After a series of critical economic indicators to be released this week, Reserve Bank governor Tito Mboweni could pre-empt the scheduled April meeting of the monetary policy committee (MPC) and announce a change in the official repo rate from 10.5 percent.

If the figures warrant it, a move after the market close on Friday, when all the data have been published, would be appropriate - or, if gross domestic product (GDP) figures due on Monday are bad enough, then at the end of the day.

Consumer inflation figures, due on Wednesday, are expected to show headline inflation running at a little over half its August peak of 13.7 percent.

Producer figures on Thursday could show monthly price declines continuing - a sign that consumer price inflation will moderate further.

And credit figures on Friday will show the lagged effect of the rate hikes.

Mboweni hiked the repo rate by five percentage points, from seven percent in June 2006, to rein in borrowing and spending and bring inflation below the ceiling of the bank's target range of 3-6 ercent.

Proof that he is achieving these objectives will open the way to early and possibly large rate cuts.

In an interview on February 6 Mboweni raised the possibility of an unscheduled MPC meeting. This followed his comment at a press conference, after the MPC meeting the day before, that the one percentage point cut he had just announced was less than he had wanted.

He said he had argued for a two percentage point cut but had been persuaded by other MPC members that the smaller cut was more appropriate.

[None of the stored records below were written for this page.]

(** ** Literal prefixes and greedy runs *)

Lemma strip_prefix_spec (p s r : jstring) :
  strip_prefix p s = Some r <-> s = p ++ r.
Proof.
  revert s; induction p as [|x p IH]; intros s; simpl.
  - split; congruence.
  - destruct s as [|y s]; [split; discriminate|].
    destruct (N.eqb_spec x y) as [->|Hne].
    + rewrite IH. split; [intros ->; reflexivity | intros H; inversion H; auto].
    + split; [discriminate | intros H; inversion H; congruence].
Qed.

Lemma strip_prefix_app (p r : jstring) : strip_prefix p (p ++ r) = Some r.
Proof. apply strip_prefix_spec; reflexivity. Qed.

(** A character that does not occur in [p] stops the comparison with [p]. *)
Lemma strip_prefix_barrier (p u : jstring) (x : char) (t : jstring) :
  ~ In x p ->
  strip_prefix p (u ++ x :: t) =
  option_map (fun r => r ++ x :: t) (strip_prefix p u).
Proof.
  revert u; induction p as [|y p IH]; intros u Hx; simpl; [reflexivity|].
  destruct u as [|c u]; simpl.
  - destruct (N.eqb_spec y x) as [->|_]; [|reflexivity].
    exfalso; apply Hx; left; reflexivity.
  - destruct (N.eqb y c); [|reflexivity].
    apply IH. intros H; apply Hx; right; exact H.
Qed.

Lemma strip_prefix_long (p u t : jstring) :
  List.length p <= List.length u ->
  strip_prefix p (u ++ t) = option_map (fun r => r ++ t) (strip_prefix p u).
Proof.
  revert u; induction p as [|y p IH]; intros u Hl; simpl; [reflexivity|].
  destruct u as [|c u]; simpl in *; [lia|].
  destruct (N.eqb y c); [|reflexivity].
  apply IH; lia.
Qed.
(** * MyYearWithGit (python-cli): history extraction and yearly aggregation

    A shallow embedding of [git_parser.py], [main.analyze_repos],
    [statistics.py] and [scanner.filter_repos_by_keyword].

    Conventions of the embedding.
    - A Python [str] is the list of its code points ([pystr]); literals of the
      source are written [u "..."], the UTF-8 reading of the literal.
    - A Python [int] is a [Z].
    - A [dict] is an association list in insertion order ([odict]): the code
      relies on that order in [max(d.items(), ...)] and in
      [Counter.most_common].
    - A [set] is a duplicate-free list ([pyset]); only membership, emptiness
      and [len] are observed, and [sorted] where the source sorts it.
    - What the interpreter's library supplies and the repository does not
      (the Unicode tables behind [str.lower] and the regex class [\w],
      [datetime.fromisoformat], [int], [pathlib]'s suffix) is a field of the
      class [PyLib]; the output of the [git] subprocess is the function
      [run_git_command]; the reading of the clock is the argument [today].
    - [datetime] values are the aware ones the extractor builds from git's
      [%aI] field, with four-digit years; the calendar arithmetic is the
      proleptic Gregorian one of Python's [datetime] module.

    Where the source would raise.  The functions below are total.  Python
    raises in three places that no history of git reaches, and the
    functions return a value there: [strptime] on the rendering of a year
    below 1000 ([calculate_streak]), [date - timedelta] below [date.min]
    (the walk back from today, were every day since 0001-01-01 active), and
    the conversion to [float] of a line total from 2^1024 on (the last rule
    of [calculate_achievements]). *)

From Stdlib Require Import String Ascii.
From Stdlib Require Import ZArith NArith List Bool Lia Sorted Permutation.
From Stdlib Require Import Floats.SpecFloat.
Import ListNotations.
Open Scope Z_scope.

(* ------------------------------------------------------------------ *)
(** ** Decidable equality of keys *)

Class Eqb (A : Type) := { keq : A -> A -> bool }.

Arguments keq : simpl never.

(** [keq] decides equality. *)
Class EqbLaws (A : Type) `{Eqb A} := {
  keq_spec : forall x y : A, keq x y = true <-> x = y
}.

#[export] Instance Eqb_N : Eqb N := {| keq := N.eqb |}.
#[export] Instance Eqb_Z : Eqb Z := {| keq := Z.eqb |}.

Fixpoint list_eqb {A} `{Eqb A} (l1 l2 : list A) : bool :=
  match l1, l2 with
  | [], [] => true
  | a :: r1, b :: r2 => keq a b && list_eqb r1 r2
  | _, _ => false
  end.

#[export] Instance Eqb_list {A} `{Eqb A} : Eqb (list A) :=
  {| keq := list_eqb |}.

(* ------------------------------------------------------------------ *)
(** ** Python strings *)

Definition pystr := list N.

Fixpoint bytes_of (s : string) : list N :=
  match s with
  | EmptyString => []
  | String a r => N_of_ascii a :: bytes_of r
  end.

(** UTF-8 decoding of a source literal; [pending] continuation bytes are
    still owed to the code point accumulated in [acc]. *)
Fixpoint utf8_go (bs : list N) (pending : nat) (acc : N) : pystr :=
  match bs with
  | [] => []
  | b :: r =>
    match pending with
    | S k =>
      let acc' := (acc * 64 + b mod 64)%N in
      match k with
      | O => acc' :: utf8_go r 0 0%N
      | _ => utf8_go r k acc'
      end
    | O =>
      if (b <? 128)%N then b :: utf8_go r 0 0%N
      else if (b <? 224)%N then utf8_go r 1 (b mod 32)%N
      else if (b <? 240)%N then utf8_go r 2 (b mod 16)%N
      else utf8_go r 3 (b mod 8)%N
    end
  end.

Definition u (s : string) : pystr := utf8_go (bytes_of s) 0 0%N.

Definition NUL : N := 0%N.
Definition TAB : N := 9%N.
Definition LF : N := 10%N.
Definition SPACE : N := 32%N.

Definition nonempty {A} (l : list A) : bool :=
  match l with [] => false | _ => true end.

(** [str.isspace] of one character, which is also the regex class [\s] and
    what [str.strip()] and [str.split()] (no argument) remove. *)
Definition is_space (c : N) : bool :=
  ((9 <=? c) && (c <=? 13) || (28 <=? c) && (c <=? 32)
   || (c =? 133) || (c =? 160) || (c =? 5760)
   || (8192 <=? c) && (c <=? 8202)
   || (c =? 8232) || (c =? 8233) || (c =? 8239) || (c =? 8287)
   || (c =? 12288))%N.

Definition is_ascii (c : N) : bool := (c <? 128)%N.

Definition ascii_isalnum (c : N) : bool :=
  ((48 <=? c) && (c <=? 57) || (65 <=? c) && (c <=? 90)
   || (97 <=? c) && (c <=? 122))%N.

Definition ascii_lower (c : N) : N :=
  if ((65 <=? c) && (c <=? 90))%N then (c + 32)%N else c.

Fixpoint lstrip (s : pystr) : pystr :=
  match s with
  | c :: r => if is_space c then lstrip r else s
  | [] => []
  end.

Definition rstrip (s : pystr) : pystr := rev (lstrip (rev s)).

(** [s.strip()] *)
Definition strip (s : pystr) : pystr := rstrip (lstrip s).

Fixpoint starts_with (p s : pystr) : bool :=
  match p, s with
  | [], _ => true
  | a :: p', b :: s' => (a =? b)%N && starts_with p' s'
  | _ :: _, [] => false
  end.

(** [pattern in s] for strings. *)
Fixpoint contains (p s : pystr) : bool :=
  starts_with p s
  || match s with
     | [] => false
     | _ :: r => contains p r
     end.

Definition may_split (budget : option nat) : bool :=
  match budget with Some O => false | _ => true end.

Definition spend (budget : option nat) : option nat :=
  match budget with Some (S k) => Some k | b => b end.

(** The scan of [s.split(sep[, maxsplit])] for a non-empty [sep]: [skip]
    characters of a separator just matched are still to be passed over,
    [cur] is the piece being read (reversed). *)
Fixpoint split_go (sep s : pystr) (skip : nat) (budget : option nat)
    (cur : pystr) : list pystr :=
  match s with
  | [] => [rev cur]
  | c :: r =>
    match skip with
    | S k => split_go sep r k budget cur
    | O =>
      if may_split budget && starts_with sep s
      then rev cur :: split_go sep r (length sep - 1) (spend budget) []
      else split_go sep r 0 budget (c :: cur)
    end
  end.

(** [s.split(sep)] *)
Definition str_split (sep s : pystr) : list pystr := split_go sep s 0 None [].

(** [s.split(sep, maxsplit)] *)
Definition splitn (sep : pystr) (maxsplit : nat) (s : pystr) : list pystr :=
  split_go sep s 0 (Some maxsplit) [].

Fixpoint split_ws_go (s cur : pystr) : list pystr :=
  match s with
  | [] => if nonempty cur then [rev cur] else []
  | c :: r =>
    if is_space c
    then (if nonempty cur then rev cur :: split_ws_go r [] else split_ws_go r [])
    else split_ws_go r (c :: cur)
  end.

(** [s.split()] *)
Definition split_ws (s : pystr) : list pystr := split_ws_go s [].

(** [s.replace(old, new)] for a one-character [old]. *)
Definition replace_char (old : N) (new s : pystr) : pystr :=
  flat_map (fun c => if (c =? old)%N then new else [c]) s.

Fixpoint pystr_ltb (a b : pystr) : bool :=
  match a, b with
  | [], [] => false
  | [], _ :: _ => true
  | _ :: _, [] => false
  | x :: a', y :: b' =>
    if (x <? y)%N then true else if (y <? x)%N then false else pystr_ltb a' b'
  end.

(** [a <= b] on strings: lexicographic on code points. *)
Definition pystr_leb (a b : pystr) : bool := negb (pystr_ltb b a).

Definition digit_char (d : N) : N := (48 + d)%N.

This week's news could support his case.

In the third quarter, GDP rose only 0.2 percent - a seasonally adjusted, annualised quarterly change. The fourth quarter is likely to have been worse: manufacturing output fell seven percent, electricity production 10.6 percent and mining 11 percent year-on-year in December.

But the fourth-quarter performance of one of the country's largest sectors - which includes finance, real estate and business services - is still uncertain.

John Loos, a property strategist at First National Bank (FNB), said the home loans market had been in recession since mid-2007, as growth in new home loans granted became "strongly negative" - in other words, clients paid back more than they borrowed.

He said Reserve Bank figures for the third quarter showed a decline of about 30 percent in new home loans granted, compared with the same period in the previous year, and he expected a similar figure for the fourth quarter.

The year-on-year decline in the FNB House Price index "continued in January to minus four percent from a revised December rate of minus 2.1 percent". He predicted that deflation "could be with us for much of 2009".

But Danelee van Dyk, an economist at Standard Bank, said the business services subsector could still show strength: "It is a lagging indicator."

She pointed out that the financial, real estate and business services sector as a whole grew 3.2 percent in the third quarter. "So it's likely it was still growing in the fourth."

At this point economists are expecting a fourth-quarter contraction of between 1.5 percent and 2 percent.